SUPPLIED INFORMATION >>
(** The hash at the top of a path from the hash at its end. *)
Definition up (path : list ProofInnerNode) (h : bytes) : bytes :=
  foldr (fun node h => inner_step h (convertInnerOp node)) h path.

Lemma up_cons node path h : up (node :: path) h = inner_step (up path h) (convertInnerOp node).
Proof. done. Qed.

Lemma foldl_convertInnerOps path h : foldl inner_step h (convertInnerOps path) = up path h.
Proof.
  unfold convertInnerOps, up. induction path as [|node path IH] in h |- *; [done|].
  rewrite reverse_cons, fmap_app, foldl_app, IH. done.
Qed.

(** The path ends at the leaf where the search for the key ends. *)
Record path_found (n : Node) (key : bytes) (path : list ProofInnerNode) (v : Z) (k x : bytes) : Prop := {
  pf_hash : up path (HashNode (Leaf v k x)) = HashNode n;
  pf_elem : (k, x) ∈ elements n;
  pf_key : wf n -> key ∈ (elements n).*1 -> k = key
}.

Lemma pathToLeaf_found `{NodeLaws NT denotes} fuel y n key path0 :
  denotes y n -> fields_ok n -> height n < 128 -> height n < Z.of_nat fuel ->
  exists path z v k x, pathToLeaf fuel y key path0 = Ok (path0 ++ path, z, if bool_decide (k = key) then None else Some ErrNoKey) /\
    denotes z (Leaf v k x) /\ path_found n key path v k x.
Proof.
  revert fuel y path0. induction n as [v k x|h s v k l IHl r IHr]; intros fuel y path0 Hd Hf Hh Hfu;
    (destruct fuel as [|fuel]; [exfalso; apply (Z.lt_irrefl 0); eapply Z.le_lt_trans; [apply height_nonneg|exact Hfu]|]);
    cbn [pathToLeaf].
  - node_read Hd. simpl. exists [], y, v, k, x. rewrite app_nil_r. split; [by case_bool_decide|]. split; [done|].
    split; [done|by left|]. intros _ Hin. by apply list_elem_of_singleton in Hin as ->.
  - node_read Hd. cbn [mbind res_bind Height Key Size Version]. destruct Hf as (-> & -> & Hk & Fl & Fr). cbn [height] in Hh, Hfu.
    pose proof (height_nonneg l). pose proof (height_nonneg r). rewrite (proj2 (Z.eqb_neq _ _)) by lia.
    destruct (denotes_Left _ _ _ _ _ _ _ Hd) as (yl & El & Dl). destruct (denotes_Right _ _ _ _ _ _ _ Hd) as (yr & Er & Dr).
    rewrite El, Er. destruct (ltb key k) eqn:Elt; cbn [mbind res_bind].
    + node_read Dr. cbn [mbind res_bind].
      edestruct (IHl fuel yl) as (path & z & lv & lk & lx & E & Dz & [Hp He Hkey]); [done|done|lia|lia|]. rewrite E, <- app_assoc.
      eexists (_ :: path), z, lv, lk, lx. split; [done|]. split; [done|]. split.
      * rewrite up_cons, Hp. apply left_step. lia.
      * cbn [elements]. apply elem_of_app. by left.
      * intros Hwf Hin. pose proof (wf_children _ _ _ _ _ _ Hwf) as [Hwl _]. apply Hkey; [done|].
        destruct (branch_split _ _ _ _ _ _ Hwf) as (_ & _ & Hge & _). cbn [elements] in Hin. rewrite fmap_app in Hin.
        apply elem_of_app in Hin as [?|Hin%Hge]; [done|]. destruct (ltb_spec key k); [exfalso; bytes_order|done].
    + node_read Dl. cbn [mbind res_bind].
      edestruct (IHr fuel yr) as (path & z & lv & lk & lx & E & Dz & [Hp He Hkey]); [done|done|lia|lia|]. rewrite E, <- app_assoc.
      eexists (_ :: path), z, lv, lk, lx. split; [done|]. split; [done|]. split.
      * rewrite up_cons, Hp. apply right_step. lia.
      * cbn [elements]. apply elem_of_app. by right.
      * intros Hwf Hin. pose proof (wf_children _ _ _ _ _ _ Hwf) as [_ Hwr]. apply Hkey; [done|].
        destruct (branch_split _ _ _ _ _ _ Hwf) as (_ & Hlt & _). cbn [elements] in Hin. rewrite fmap_app in Hin.
        apply elem_of_app in Hin as [Hin%Hlt|?]; [|done]. destruct (ltb_spec key k); [done|exfalso; bytes_order].
Qed.

(** ** Correctness of proofs *)

Section correct.
  Context `{CacheLaws C, Ics23Laws}.
  Implicit Type t : Tree C.

(** The proof is for a pair, and computes the root hash of the tree. *)
Record proves t (p : ExistenceProof) (k v : bytes) : Prop := {
  pr_key : ep_Key p = k;
  pr_value : ep_Value p = Some v;
  pr_root : k <> [] -> v <> [] -> Calculate p = Ok (RootHash t)
}.

Lemma createExistenceProof_ok fuel t key n :
  tree_ok t -> tree_size t < max_leaves -> (90 <= fuel)%nat -> root t = Some n ->
  exists p k v, createExistenceProof fuel t key = Ok (p, if bool_decide (k = key) then None else Some ErrNoKey) /\
    proves t p k v /\ (k, v) ∈ elements n /\ (key ∈ (elements n).*1 -> k = key).
Proof.
  intros Ht Hs Hf Hr. pose proof (to_wf _ Ht) as Hw. unfold tree_size in Hs. rewrite Hr in Hw, Hs.
  pose proof (height_bound n (wf_balanced _ Hw) Hs) as Hh.
  destruct (pathToLeaf_found fuel n n key [] eq_refl (wf_fields _ Hw)) as (path & z & v & k & x & E & Hz & [Hp He Hk]); [lia|lia|].
  unfold createExistenceProof. rewrite Hr. cbn [of_option mbind res_bind]. rewrite E. subst z.
  cbn [mbind res_bind app node_Key node_Value node_Version tree_ops Node.Key Node.Value Node.Version]. eexists _, k, x. split; [done|]. split; [|split; [done|by apply Hk]].
  split; [done|done|]. intros Hkn Hxn. unfold RootHash. rewrite Hr, <- Hp, <- leaf_step_hash, <- foldl_convertInnerOps.
  apply (Calculate_steps {| ep_Key := k; ep_Value := Some x; ep_Leaf := convertLeafOp (i64 v); ep_Path := convertInnerOps path |} x);
    [done|done|done| |done|done|done]. cbn [ep_Path]. unfold convertInnerOps.
  apply Forall_fmap, Forall_forall. intros node _. cbn. unfold convertInnerOp. by destruct (0 <? _).
Qed.

Lemma contents_root t k v : (k, v) ∈ contents (root t) -> exists n, root t = Some n.
Proof. destruct (root t) as [n|]; [by exists n|]. intros Hin. by apply elem_of_nil in Hin. Qed.

(** Proofs of the pairs of the tree. *)
Lemma existence_of_pair fuel t k v :
  tree_ok t -> tree_size t < max_leaves -> (90 <= fuel)%nat -> (k, v) ∈ contents (root t) ->
  exists p, check_err (createExistenceProof fuel t k) = Ok p /\ proves t p k v.
Proof.
  intros Ht Hs Hf Hin. destruct (contents_root t k v Hin) as [n Hr].
  destruct (createExistenceProof_ok fuel t k n Ht Hs Hf Hr) as (p & k' & v' & -> & Hp & He & Hk).
  rewrite Hr in Hin. cbn [contents] in Hin. assert (k' = k) as -> by (apply Hk; by apply (list_elem_of_fmap_2 fst _ (k, v))).
  rewrite bool_decide_true by done. exists p. split; [done|]. assert (v' = v) as ->; [|done].
  pose proof (to_wf _ Ht) as Hw. rewrite Hr in Hw. pose proof (wf_sorted _ Hw) as Hso.
  apply kv_elem_lookup in He, Hin; [congruence|done..].
Qed.
Lemma cell_view_keeps o o' ms' ms c : owned o (ms' ++ ms) -> keeps ms o o' -> omap id (cell_maps c) ⊆ ms -> cell_view o' c = cell_view o c.
Proof.
  intros Ho Hk Hs.
  assert (HD : forall m, m ∈ cell_maps c -> Data o' m = Data o m).
  { intros [m|] Hm; [|done]. apply (Data_keeps_app _ _ _ _ _ Ho Hk), Hs, list_elem_of_omap. by exists (Some m). }
  unfold cell_view. unfold cell_maps in HD. by rewrite !HD by set_solver.
Qed.

Lemma view_ok w s c : owned (w_os w) (cells_maps (cells w)) -> cells w !! s = Some c -> exists snap, view w s = Ok snap.
Proof.
  intros Ho E.
  assert (HD : forall m, m ∈ cell_maps c -> exists data, Data (w_os w) m = Ok data).
  { intros [m|] Hm; [|by eexists]. apply (Data_ok _ _ _ Ho), (cells_maps_in _ _ _ _ E), list_elem_of_omap. by exists (Some m). }
  unfold view. rewrite E. cbn [of_option mbind res_bind]. unfold cell_view.
  destruct (HD (nodesMap c)) as [? ->]; [set_solver|]. destruct (HD (leavesMap c)) as [? ->]; [set_solver|]. destruct (HD (kvsMap c)) as [? ->]; [set_solver|]. by eexists.
Qed.

(** What a step leaves to the other trees: a tree keeps its snapshot until it is closed, and
    what is read through it. *)
Record frame (w w' : world) : Prop := {
  fr_tree : forall t p, trees w !! t = Some p -> trees w' !! t = Some p \/ trees w' !! t = Some None;
  fr_view : forall s, (0 < holders w' s)%nat -> (0 < holders w s)%nat -> view w' s = view w s
}.

(** *** Loading *)

Lemma view_keeps w w' s c :
  owned (w_os w) (cells_maps (cells w)) -> keeps (cells_maps (cells w)) (w_os w) (w_os w') ->
  cells w !! s = Some c -> cells w' !! s = Some c -> view w' s = view w s.
Proof.
  intros Ho Hk E E'. unfold view. rewrite E, E'. cbn [of_option mbind res_bind]. apply (cell_view_keeps _ _ [] (cells_maps (cells w))); [done..|].
  intros m. by apply (cells_maps_in _ s c).
Qed.

Lemma load_tree_eq dir err w :
  load_tree dir err w =
    let '(o, r) := open_cell dir err (w_os w) in
    match r with
    | Ok c => (with_trees (with_cells (with_os w o) (cells w ++ [c])) (trees w ++ [Some (length (cells w))]), Ok (length (trees w)))
    | Err e => (with_os w o, Err e)
    | Panic => (with_os w o, Panic)
    end.
Proof. unfold load_tree, Snapshot_Open, mbind, SE_bind. by destruct (open_cell _ _ _) as [o [c|e|]]. Qed.

(** A snapshot that was not opened yet has no holders. *)
Lemma holders_new w s : safe w -> (length (cells w) <= s)%nat -> holders w s = 0%nat.
Proof. intros Hs Hle. apply holders_zero. intros t E%(sf_tree _ Hs). lia. Qed.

PROBLEM DESCRIPTION >>
Reproduce exactly, and only, the lines from the start of the entries through the one that contains "Dr. cbn [mbind res_bind].".

YOUR SOLUTION >>
(** The hash at the top of a path from the hash at its end. *)
Definition up (path : list ProofInnerNode) (h : bytes) : bytes :=
  foldr (fun node h => inner_step h (convertInnerOp node)) h path.

Lemma up_cons node path h : up (node :: path) h = inner_step (up path h) (convertInnerOp node).
Proof. done. Qed.

Lemma foldl_convertInnerOps path h : foldl inner_step h (convertInnerOps path) = up path h.
Proof.
  unfold convertInnerOps, up. induction path as [|node path IH] in h |- *; [done|].
  rewrite reverse_cons, fmap_app, foldl_app, IH. done.
Qed.

(** The path ends at the leaf where the search for the key ends. *)
Record path_found (n : Node) (key : bytes) (path : list ProofInnerNode) (v : Z) (k x : bytes) : Prop := {
  pf_hash : up path (HashNode (Leaf v k x)) = HashNode n;
  pf_elem : (k, x) ∈ elements n;
  pf_key : wf n -> key ∈ (elements n).*1 -> k = key
}.

Lemma pathToLeaf_found `{NodeLaws NT denotes} fuel y n key path0 :
  denotes y n -> fields_ok n -> height n < 128 -> height n < Z.of_nat fuel ->
  exists path z v k x, pathToLeaf fuel y key path0 = Ok (path0 ++ path, z, if bool_decide (k = key) then None else Some ErrNoKey) /\
    denotes z (Leaf v k x) /\ path_found n key path v k x.
Proof.
  revert fuel y path0. induction n as [v k x|h s v k l IHl r IHr]; intros fuel y path0 Hd Hf Hh Hfu;
    (destruct fuel as [|fuel]; [exfalso; apply (Z.lt_irrefl 0); eapply Z.le_lt_trans; [apply height_nonneg|exact Hfu]|]);
    cbn [pathToLeaf].
  - node_read Hd. simpl. exists [], y, v, k, x. rewrite app_nil_r. split; [by case_bool_decide|]. split; [done|].
    split; [done|by left|]. intros _ Hin. by apply list_elem_of_singleton in Hin as ->.
  - node_read Hd. cbn [mbind res_bind Height Key Size Version]. destruct Hf as (-> & -> & Hk & Fl & Fr). cbn [height] in Hh, Hfu.
    pose proof (height_nonneg l). pose proof (height_nonneg r). rewrite (proj2 (Z.eqb_neq _ _)) by lia.
    destruct (denotes_Left _ _ _ _ _ _ _ Hd) as (yl & El & Dl). destruct (denotes_Right _ _ _ _ _ _ _ Hd) as (yr & Er & Dr).
    rewrite El, Er. destruct (ltb key k) eqn:Elt; cbn [mbind res_bind].
    + node_read Dr. cbn [mbind res_bind].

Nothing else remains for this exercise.